What you will do →
Locate the word "Import" in the entries below, then gather every line that holds it.

Start of Recorded data

(** * async_cts: search deduplication over a persistent store

    A shallow embedding of [resilient_async_cts]: the relational
    persistence layer ([util/db.py]), the document persistence layer
    ([util/mongo.py]) and the request orchestrator ([async_cts.py]).

    Python coroutines are run in a state-and-exception monad: a
    computation takes the state of the outside world and returns either a
    value or a raised exception, together with the world it leaves
    behind.  Unlike a transaction, a raised exception keeps every effect
    performed before it. *)

From Stdlib Require Import String Ascii List Bool Arith NArith Lia.
From Stdlib Require Import DecimalString HexadecimalString.
Import ListNotations.
Open Scope string_scope.
Open Scope list_scope.

(** ** Python values *)

(** An f-string is the concatenation of its literal and interpolated
    pieces. *)
Definition fstring (parts : list string) : string :=
  fold_right String.append "" parts.

(** Keyword arguments that default to [None] are [option string];
    [if x:] holds for a non-empty string only. *)
Definition truthy (x : option string) : bool :=
  match x with
  | Some s => negb (s =? "")
  | None => false
  end.

(** [f"{x}"] *)
Definition format (x : option string) : string :=
  match x with
  | Some s => s
  | None => "None"
  end.

Definition str_of_nat (n : nat) : string :=
  DecimalString.NilEmpty.string_of_uint (Nat.to_uint n).

(** A search id reaches the functions below as text.  A Python [int] is
    written as its numeral, [str_of_nat n]; any other text is a [str],
    such as the uuid the request handler draws. *)
Definition is_numeral (s : string) : bool :=
  match DecimalString.NilEmpty.uint_of_string s with
  | Some u => str_of_nat (Nat.of_uint u) =? s
  | None => false
  end.

Fixpoint string_forall (p : ascii -> bool) (s : string) : bool :=
  match s with
  | EmptyString => true
  | String c rest => p c && string_forall p rest
  end.

(** ** Exceptions *)

Inductive exn : Type :=
| Exception (msg : string)
| ValueError (msg : string)
| TypeError (msg : string)
| InvalidId (oid : string)
| InsertException
| DeletedMultipleActiveSearches (search_id : string)
| ActiveSearchNotFound (search_id : string)
| MultipleTablesForCTS
| ConnectionRefusedError
| InterfaceError
| PostgresSyntaxError
| UndefinedTableError (name : string)
| UndefinedColumnError (name : string)
| UniqueViolationError
| DataError (argument : string)
| FileNotFoundError (path : string)
| SearcherFailure (msg : string).

Inductive result (A : Type) : Type :=
| Ok (a : A)
| Raise (e : exn).
Arguments Ok {A} a.
Arguments Raise {A} e.

(** ** The coroutine monad *)

Definition M (St A : Type) : Type := St -> result A * St.

Definition ret {St A} (a : A) : M St A := fun s => (Ok a, s).

Definition raise {St A} (e : exn) : M St A := fun s => (Raise e, s).

Definition bind {St A B} (m : M St A) (k : A -> M St B) : M St B :=
  fun s =>
    match m s with
    | (Ok a, s') => k a s'
    | (Raise e, s') => (Raise e, s')
    end.

(** [try: body finally: fin]: [fin] runs whatever [body] did; the outcome
    of [body] stands unless [fin] itself raises. *)
Definition try_finally {St A} (body : M St A) (fin : M St unit) : M St A :=
  fun s =>
    let (r, s1) := body s in
    match fin s1 with
    | (Ok _, s2) => (r, s2)
    | (Raise e, s2) => (Raise e, s2)
    end.

Definition gets {St A} (f : St -> A) : M St A := fun s => (Ok (f s), s).

Definition modify {St} (f : St -> St) : M St unit := fun s => (Ok tt, f s).

Declare Scope coro_scope.
Delimit Scope coro_scope with coro.
Notation "x <- m ;; k" := (bind m (fun x => k))
  (at level 61, m at next level, right associativity) : coro_scope.
Notation "m ;;; k" := (bind m (fun _ => k))
  (at level 61, right associativity) : coro_scope.
Open Scope coro_scope.

(** ** Rows and documents *)

(** An [asyncpg.Record] and a BSON document are both read with
    [.get(key)]; a column holding NULL is an absent key. *)
Definition row : Type := list (string * string).

Fixpoint get (key : string) (r : row) : option string :=
  match r with
  | [] => None
  | (k, v) :: rest => if k =? key then Some v else get key rest
  end.

Definition cell (key : string) (v : option string) : row :=
  match v with
  | Some s => [(key, s)]
  | None => []
  end.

End of Recorded data

Solution for this task →
From Stdlib Require Import String Ascii List Bool Arith NArith Lia.
From Stdlib Require Import DecimalString HexadecimalString.
Import ListNotations.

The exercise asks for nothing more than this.